**WHAT YOU HAVE TO DO:**
Only the lines below from the one containing "match n with" to the one containing "(* ===== verification/CronTheorems.v ===== *)" should be repeated, both included and unchanged.

DATA EXTRACT: Begin

(* ===== verification/CronPrevQuery.v ===== *)
(** * cron: the query backwards

    [PrevFromQuery] of src/cron/src/queries.rs: where the search
    starts, and which units still have to start there.  A [&mut self] method
    returns the new query beside its result. *)
From Stdlib Require Import ZArith.
From stdpp Require Import base option.
From S2P Require Import Prelude Words TimeZone DateTime CronUnits.
Import TimeZone DateTime CronUnits.

Module PrevFromQuery.

Record PrevFromQuery := mkQuery {
  initial_datetime : DateTime; first_month : bool; first_day_of_month : bool;
  first_hour : bool; first_minute : bool; first_second : bool }.

Section Query.
Context `{!TzData}.

Definition from (before : DateTime) : option PrevFromQuery :=
  initial ← saturating_sub before (mkDuration 1 0);
  Some (mkQuery initial true true true true true).
End Query.

Definition year_upper_bound (self : PrevFromQuery) : Ordinal := u32 (year (initial_datetime self)).

Definition reset_second (self : PrevFromQuery) : PrevFromQuery :=
  mkQuery (initial_datetime self) (first_month self) (first_day_of_month self) (first_hour self) (first_minute self) false.

Definition reset_minute (self : PrevFromQuery) : PrevFromQuery :=
  reset_second (mkQuery (initial_datetime self) (first_month self) (first_day_of_month self) (first_hour self) false (first_second self)).

Definition reset_hour (self : PrevFromQuery) : PrevFromQuery :=
  reset_minute (mkQuery (initial_datetime self) (first_month self) (first_day_of_month self) false (first_minute self) (first_second self)).

Definition reset_day_of_month (self : PrevFromQuery) : PrevFromQuery :=
  reset_hour (mkQuery (initial_datetime self) (first_month self) false (first_hour self) (first_minute self) (first_second self)).

Definition reset_month (self : PrevFromQuery) : PrevFromQuery :=
  reset_day_of_month (mkQuery (initial_datetime self) false (first_day_of_month self) (first_hour self) (first_minute self) (first_second self)).

Definition month_upper_bound (self : PrevFromQuery) : Ordinal * PrevFromQuery :=
  if first_month self then
    (month (initial_datetime self),
     mkQuery (initial_datetime self) false (first_day_of_month self) (first_hour self) (first_minute self) (first_second self))
  else (inclusive_max Months, self).

Definition day_of_month_upper_bound (self : PrevFromQuery) : Ordinal * PrevFromQuery :=
  if first_day_of_month self then
    (day (initial_datetime self),
     mkQuery (initial_datetime self) (first_month self) false (first_hour self) (first_minute self) (first_second self))
  else (inclusive_max DaysOfMonth, self).

Definition hour_upper_bound (self : PrevFromQuery) : Ordinal * PrevFromQuery :=
  if first_hour self then
    (hour (initial_datetime self),
     mkQuery (initial_datetime self) (first_month self) (first_day_of_month self) false (first_minute self) (first_second self))
  else (inclusive_max Hours, self).

Definition minute_upper_bound (self : PrevFromQuery) : Ordinal * PrevFromQuery :=
  if first_minute self then
    (minute (initial_datetime self),
     mkQuery (initial_datetime self) (first_month self) (first_day_of_month self) (first_hour self) false (first_second self))
  else (inclusive_max Minutes, self).

Definition second_upper_bound (self : PrevFromQuery) : Ordinal * PrevFromQuery :=
  if first_second self then
    (second (initial_datetime self),
     mkQuery (initial_datetime self) (first_month self) (first_day_of_month self) (first_hour self) (first_minute self) false)
  else (inclusive_max Seconds, self).

End PrevFromQuery.
(* ===== verification/CronSchedule.v ===== *)
(** * cron: schedules and their iterators

    src/cron/src/schedule.rs.  The six nested loops of [next_after] and
    [prev_from] are one definition each, from the seconds outwards; what an
    iteration does to the loops around it is a [Flow].  [DateTime] is the model
    of src/time. *)
From Stdlib Require Import ZArith Lia String.
From stdpp Require Import base list numbers option.
From S2P Require Import Prelude Words Civil TimeZone DateTime CronUnits CronNextQuery CronPrevQuery.
Import TimeZone DateTime CronUnits.

#[local] Close Scope string_scope.

Module CronSchedule.

Definition is_leap_year (year : Ordinal) : bool :=
  let by_four := year mod 4 =? 0 in
  let by_hundred := year mod 100 =? 0 in
  let by_four_hundred := year mod 400 =? 0 in
  by_four && (negb by_hundred || by_four_hundred).

Definition days_in_month (month year : Ordinal) : Z :=
  let is_leap_year := is_leap_year year in
  if (month =? 9) || (month =? 4) || (month =? 6) || (month =? 11) then 30
  else if (month =? 2) && is_leap_year then 29
  else if month =? 2 then 28 else 31.

(** What an iteration of a loop does next: go on, [continue 'day_loop], or
    return from the function. *)
Inductive Flow := Next | NextDay | Return (candidate : DateTime).

(** [for x in l { body }], left early on anything but [Next]. *)
Fixpoint for_each {Q} (l : list Ordinal) (body : Ordinal -> Q -> option (Q * Flow)) (query : Q) : option (Q * Flow) :=
  match l with
  | [] => Some (query, Next)
  | x :: rest =>
      '(query, flow) ← body x query;
      match flow with Next => for_each rest body query | _ => Some (query, flow) end
  end.

(** The statement after an inner loop, reached when it ran to its end. *)
Definition at_end {Q} (reset : Q -> Q) (r : Q * Flow) : Q * Flow :=
  let '(query, flow) := r in match flow with Next => (reset query, Next) | _ => (query, flow) end.

(** [continue 'day_loop] is over once the day loop sees it. *)
Definition day_loop {Q} (r : Q * Flow) : Q * Flow :=
  let '(query, flow) := r in match flow with NextDay => (query, Next) | _ => (query, flow) end.

Section Search.
Context `{!TzData}.
Variable fields : ScheduleFields.
Variable zone : TimeZone.

(** The body of the loop on seconds. *)
Definition try_candidate (year month day_of_month hour minute second : Ordinal) : option Flow :=
  r ← from_parts (i32 year) (u8 month) (u8 day_of_month) (u8 hour) (u8 minute) (u8 second) 0 zone;
  match r with
  | Err _ => Some Next
  | Ok candidate =>
      if negb (contains (ordinals (days_of_week fields)) (number_from_sunday (weekday candidate) + 1)) then Some NextDay
      else Some (Return candidate)
  end.

(** *** [next_after] *)

Import NextAfterQuery.

Definition next_seconds (year month day_of_month hour minute : Ordinal) (query : NextAfterQuery) : option (NextAfterQuery * Flow) :=
  let '(second_start, query) := second_lower_bound query in
  let query := if negb (contains (ordinals (seconds fields)) second_start) then reset_second query else query in
  second_range ← range (ordinals (seconds fields)) (Some second_start) (Some (inclusive_max Seconds));
  for_each second_range (fun second query =>
    flow ← try_candidate year month day_of_month hour minute second; Some (query, flow)) query.

Definition next_minutes (year month day_of_month hour : Ordinal) (query : NextAfterQuery) : option (NextAfterQuery * Flow) :=
  let '(minute_start, query) := minute_lower_bound query in
  let query := if negb (contains (ordinals (minutes fields)) minute_start) then reset_minute query else query in
  minute_range ← range (ordinals (minutes fields)) (Some minute_start) (Some (inclusive_max Minutes));
  for_each minute_range (fun minute query =>
    at_end reset_minute <$> next_seconds year month day_of_month hour minute query) query.

Definition next_hours (year month day_of_month : Ordinal) (query : NextAfterQuery) : option (NextAfterQuery * Flow) :=
  let '(hour_start, query) := hour_lower_bound query in
  let query := if negb (contains (ordinals (hours fields)) hour_start) then reset_hour query else query in
  hour_range ← range (ordinals (hours fields)) (Some hour_start) (Some (inclusive_max Hours));
  for_each hour_range (fun hour query =>
    at_end reset_hour <$> next_minutes year month day_of_month hour query) query.

Definition next_days (year month : Ordinal) (query : NextAfterQuery) : option (NextAfterQuery * Flow) :=
  let '(day_of_month_start, query) := day_of_month_lower_bound query in
  let query := if negb (contains (ordinals (days_of_month fields)) day_of_month_start) then reset_day_of_month query else query in
  let day_of_month_end := days_in_month month year in
  day_of_month_range ← range (ordinals (days_of_month fields)) (Some (Z.min day_of_month_start day_of_month_end)) (Some day_of_month_end);
  for_each day_of_month_range (fun day_of_month query =>
    day_loop <$> (at_end reset_day_of_month <$> next_hours year month day_of_month query)) query.

Definition next_months (year : Ordinal) (query : NextAfterQuery) : option (NextAfterQuery * Flow) :=
  let '(month_start, query) := month_lower_bound query in
  let query := if negb (contains (ordinals (months fields)) month_start) then reset_month query else query in
  month_range ← range (ordinals (months fields)) (Some month_start) (Some (inclusive_max Months));
  for_each month_range (fun month query => at_end reset_month <$> next_days year month query) query.

Definition next_years (query : NextAfterQuery) : option (NextAfterQuery * Flow) :=
  year_range ← range (ordinals (years fields)) (Some (year_lower_bound query)) None;
  for_each year_range next_months query.

(** *** [prev_from] *)

Import PrevFromQuery.

Definition prev_seconds (year month day_of_month hour minute : Ordinal) (query : PrevFromQuery) : option (PrevFromQuery * Flow) :=
  let '(second_start, query) := second_upper_bound query in
  let query := if negb (contains (ordinals (seconds fields)) second_start) then reset_second query else query in
  second_range ← range (ordinals (seconds fields)) (Some (inclusive_min Seconds)) (Some second_start);
  for_each (rev second_range) (fun second query =>
    flow ← try_candidate year month day_of_month hour minute second; Some (query, flow)) query.

Definition prev_minutes (year month day_of_month hour : Ordinal) (query : PrevFromQuery) : option (PrevFromQuery * Flow) :=
  let '(minute_start, query) := minute_upper_bound query in
  let query := if negb (contains (ordinals (minutes fields)) minute_start) then reset_minute query else query in
  minute_range ← range (ordinals (minutes fields)) (Some (inclusive_min Minutes)) (Some minute_start);
  for_each (rev minute_range) (fun minute query =>
    at_end reset_minute <$> prev_seconds year month day_of_month hour minute query) query.

Definition prev_hours (year month day_of_month : Ordinal) (query : PrevFromQuery) : option (PrevFromQuery * Flow) :=
  let '(hour_start, query) := hour_upper_bound query in
  let query := if negb (contains (ordinals (hours fields)) hour_start) then reset_hour query else query in
  hour_range ← range (ordinals (hours fields)) (Some (inclusive_min Hours)) (Some hour_start);
  for_each (rev hour_range) (fun hour query =>
    at_end reset_hour <$> prev_minutes year month day_of_month hour query) query.

Definition prev_days (year month : Ordinal) (query : PrevFromQuery) : option (PrevFromQuery * Flow) :=
  let '(day_of_month_end, query) := day_of_month_upper_bound query in
  let query := if negb (contains (ordinals (days_of_month fields)) day_of_month_end) then reset_day_of_month query else query in
  let day_of_month_end := Z.min (days_in_month month year) day_of_month_end in
  day_of_month_range ← range (ordinals (days_of_month fields)) (Some (inclusive_min DaysOfMonth)) (Some day_of_month_end);
  for_each (rev day_of_month_range) (fun day_of_month query =>
    day_loop <$> (at_end reset_day_of_month <$> prev_hours year month day_of_month query)) query.

Definition prev_months (year : Ordinal) (query : PrevFromQuery) : option (PrevFromQuery * Flow) :=
  let '(month_start, query) := month_upper_bound query in
  let query := if negb (contains (ordinals (months fields)) month_start) then reset_month query else query in
  month_range ← range (ordinals (months fields)) (Some (inclusive_min Months)) (Some month_start);
  for_each (rev month_range) (fun month query => at_end reset_month <$> prev_days year month query) query.

Definition prev_years (query : PrevFromQuery) : option (PrevFromQuery * Flow) :=
  year_range ← range (ordinals (years fields)) None (Some (year_upper_bound query));
  for_each (rev year_range) prev_months query.

End Search.

(** *** Schedules *)

Record Schedule := new { source : list Z; fields : ScheduleFields }.

Definition returned {Q} (r : Q * Flow) : option DateTime := match snd r with Return candidate => Some candidate | _ => None end.

Section Schedules.
Context `{!TzData}.

Definition next_after (self : Schedule) (after : DateTime) : option (option DateTime) :=
  query ← NextAfterQuery.from after;
  returned <$> next_years (fields self) (zone after) query.

Definition prev_from (self : Schedule) (before : DateTime) : option (option DateTime) :=
  query ← PrevFromQuery.from before;
  returned <$> prev_years (fields self) (zone before) query.

(** [Schedule::includes]; the name is also the method of a unit. *)
Definition schedule_includes (self : Schedule) (date_time : DateTime) : bool :=
  includes _ (years (fields self)) (u32 (year date_time))
  && includes _ (months (fields self)) (month date_time)
  && includes _ (days_of_week (fields self)) (number_from_sunday (weekday date_time) + 1)
  && includes _ (days_of_month (fields self)) (day date_time)
  && includes _ (hours (fields self)) (hour date_time)
  && includes _ (minutes (fields self)) (minute date_time)
  && includes _ (seconds (fields self)) (second date_time).

Definition fields_eq (self other : ScheduleFields) : bool :=
  unit_eq _ (years self) (years other) && unit_eq _ (days_of_week self) (days_of_week other)
  && unit_eq _ (months self) (months other) && unit_eq _ (days_of_month self) (days_of_month other)
  && unit_eq _ (hours self) (hours other) && unit_eq _ (minutes self) (minutes other)
  && unit_eq _ (seconds self) (seconds other).

Definition timeunitspec_eq (self other : Schedule) : bool := fields_eq (fields self) (fields other).
Definition schedule_eq (self other : Schedule) : bool := bool_decide (source self = source other).
Definition schedule_fmt (self : Schedule) : list Z := source self.

(** *** Iterators: [ScheduleIterator], and [OwnedScheduleIterator] with the same code *)

Record ScheduleIterator := mkIterator { schedule : Schedule; previous_datetime : option DateTime }.

Definition after (self : Schedule) (starting_datetime : DateTime) : ScheduleIterator :=
  mkIterator self (Some starting_datetime).

Definition next (self : ScheduleIterator) : option (option DateTime * ScheduleIterator) :=
  match previous_datetime self with
  | None => Some (None, self)
  | Some previous =>
      r ← next_after (schedule self) previous;
      match r with
      | Some next => Some (Some next, mkIterator (schedule self) (Some next))
      | None => Some (None, mkIterator (schedule self) None)
      end
  end.

Definition next_back (self : ScheduleIterator) : option (option DateTime * ScheduleIterator) :=
  match previous_datetime self with
  | None => Some (None, self)
  | Some previous =>
      r ← prev_from (schedule self) previous;
      match r with
      | Some prev => Some (Some prev, mkIterator (schedule self) (Some prev))
      | None => Some (None, mkIterator (schedule self) None)
      end
  end.

(** The first [n] calls of [next], [iter.take(n).collect()]. *)
Fixpoint take_next (n : nat) (self : ScheduleIterator) : option (list DateTime) :=
  match n with
  | O => Some []
  | S n =>
      '(item, self) ← next self;
      match item with None => Some [] | Some x => rest ← take_next n self; Some (x :: rest) end
  end.
End Schedules.

End CronSchedule.
(* ===== verification/CronTheorems.v ===== *)
(** * cron: what the schedules promise

    In UTC and at a fixed offset a key is an instant and the order of keys is
    that of instants, so the first good key is the first firing of the
    schedule.  [next_after] and [prev_from] are the nearest firings, and the
    iterator enumerates them all. *)
From Stdlib Require Import ZArith Lia Sorted String.
From stdpp Require Import base list numbers option sorting sets.
From S2P Require Import Prelude Words Civil Posix Tzif TimeZone DateTime CronUnits CronNextQuery CronPrevQuery CronSchedule CronSearch CronLevels.
Import Civil Posix Tzif TimeZone DateTime CronUnits CronSchedule CronSearch CronLevels.

#[local] Close Scope string_scope.

Module CronTheorems.

Notation dim := CronSchedule.days_in_month.

(** ** Dates in order *)

Lemma dim_civil y mo : 1 <= mo <= 12 -> dim mo y = Civil.days_in_month y mo.
Proof.
  intros Hm. assert (Hl : CronSchedule.is_leap_year y = is_leap y).
  { rewrite is_leap_mod. unfold CronSchedule.is_leap_year.
    destruct (Z.eqb_spec (y mod 400) 0) as [H4|]; [|by destruct (y mod 4 =? 0), (y mod 100 =? 0)].
    assert (H' : y mod 4 = 0) by (Z.div_mod_to_equations; lia). rewrite H', orb_true_r, orb_true_r. done. }
  apply (month_cases (fun m => dim m y = Civil.days_in_month y m)); [done|..];
    unfold CronSchedule.days_in_month, Civil.days_in_month; rewrite Hl; simpl; by destruct (is_leap y).
Qed.

Lemma months_apart y m m' : 1 <= m -> m < m' <= 12 ->
  days_from_civil y m 1 + Civil.days_in_month y m <= days_from_civil y m' 1.
Proof.
  intros Hm Hm'. assert (Hle : m + 1 <= m') by lia. revert Hm'. pattern m'.
  apply Zlt_lower_bound_ind with (z := m + 1); [|done]. intros x IH Hx Hx'.
  pose proof (month_step y (x - 1) ltac:(lia)) as Hstep. rewrite Z.sub_add in Hstep.
  destruct (Z.eq_dec x (m + 1)) as [->|]; [rewrite Z.add_simpl_r in Hstep; lia|].
  specialize (IH (x - 1) ltac:(lia) ltac:(lia)). pose proof (days_in_month_pos y (x - 1) ltac:(lia)). lia.
Qed.

Lemma dates_apart y m d y' m' d' : valid y m d -> valid y' m' d' ->
  y < y' \/ (y = y' /\ (m < m' \/ (m = m' /\ d < d'))) ->
  days_from_civil y m d < days_from_civil y' m' d'.
Proof.
  intros Hv Hv' [Hy|[<- [Hm|[<- Hd]]]].
  - pose proof (date_in_year _ _ _ Hv) as [H1 _]. pose proof (date_in_year _ _ _ Hv') as [H2 _].
    pose proof (jan1_mono (y + 1) y' ltac:(lia)). lia.
  - destruct Hv as [Hv1 Hv2], Hv' as [Hv1' Hv2']. pose proof (months_apart y m m' ltac:(lia) ltac:(lia)).
    rewrite (days_linear y m d), (days_linear y m' d') by done. lia.
  - rewrite (days_linear y m d), (days_linear y m d') by apply Hv. lia.
Qed.

Definition local_key (k : list Z) : Z :=
  match k with [y; mo; d; h; mi; s] => local_of y mo d h mi s | _ => 0 end.

Definition real_key (k : list Z) : Prop :=
  exists y mo d h mi s, k = [y; mo; d; h; mi; s] /\ real y mo d h mi s.

Lemma real_valid y mo d h mi s : real y mo d h mi s -> valid y mo d.
Proof. intros (_ & Hmo & Hd & _). split; [done|]. by rewrite <- dim_civil. Qed.

(** The order of keys is that of instants. *)
Lemma key_order k k' : real_key k -> real_key k' -> key_le Z.lt k k' <-> local_key k <= local_key k'.
Proof.
  intros (y & mo & d & h & mi & s & -> & Hr) (y' & mo' & d' & h' & mi' & s' & -> & Hr').
  pose proof (real_valid _ _ _ _ _ _ Hr) as Hv. pose proof (real_valid _ _ _ _ _ _ Hr') as Hv'.
  destruct Hr as (_ & _ & _ & Hh & Hmi & Hs), Hr' as (_ & _ & _ & Hh' & Hmi' & Hs').
  pose proof (dates_apart _ _ _ _ _ _ Hv Hv') as H1. pose proof (dates_apart _ _ _ _ _ _ Hv' Hv) as H2.
  assert (H3 : y = y' -> mo = mo' -> d = d' -> days_from_civil y mo d = days_from_civil y' mo' d') by (by intros -> -> ->).
  simpl. unfold local_of, SECS_PER_DAY. set (D := days_from_civil y mo d) in *. set (D' := days_from_civil y' mo' d') in *.
  clearbody D D'. clear Hv Hv'. lia.
Qed.

Lemma key_order_down k k' : real_key k -> real_key k' -> key_le (fun a b => b < a) k k' <-> local_key k' <= local_key k.
Proof.
  intros Hk Hk'. rewrite <- key_order by done. destruct Hk as (y & mo & d & h & mi & s & -> & _).
  destruct Hk' as (y' & mo' & d' & h' & mi' & s' & -> & _). simpl. lia.
Qed.

(** ** Zones of constant offset *)

Section Constant.
Context `{!TzData}.

Lemma constant_offset z : constant_zone z -> exists o, small o /\ forall t, offset_at z t = Some o.
Proof.
  intros [->|(o & -> & Ho)]; [exists 0; split; [unfold small, OFFSET_LIMIT; lia|done]|by exists o].
Qed.

Variable fields : ScheduleFields.
Variable z : TimeZone.
Variable o : Z.
Hypothesis Hwf : wf_fields fields.
Hypothesis Hz : constant_zone z.
Hypothesis Hsmall : small o.
Hypothesis Ho : forall t, offset_at z t = Some o.

Definition instant (y mo d h mi s : Z) : DateTime := from_raw (local_of y mo d h mi s - o) 0 o z.

Lemma real_secs y mo d h mi s : real y mo d h mi s -> 0 <= local_of y mo d h mi s < 4133980800.
Proof.
  intros Hr. pose proof (real_valid _ _ _ _ _ _ Hr) as Hv. pose proof (date_in_year _ _ _ Hv) as [Hd _].
  destruct Hr as (Hy & _ & _ & Hh & Hmi & Hs). pose proof (jan1_mono 1970 y ltac:(lia)). pose proof (jan1_mono (y + 1) 2101 ltac:(lia)).
  assert (jan1 1970 = 0) by done. assert (jan1 2101 = 47847) by done. unfold local_of, SECS_PER_DAY. lia.
Qed.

DATA EXTRACT: End

**RESULT OF THE EXERCISE:**
  match n with
  | O => Some []
  | S n =>
      '(item, self) ← next self;
      match item with None => Some [] | Some x => rest ← take_next n self; Some (x :: rest) end
  end.
End Schedules.

End CronSchedule.
(* ===== verification/CronTheorems.v ===== *)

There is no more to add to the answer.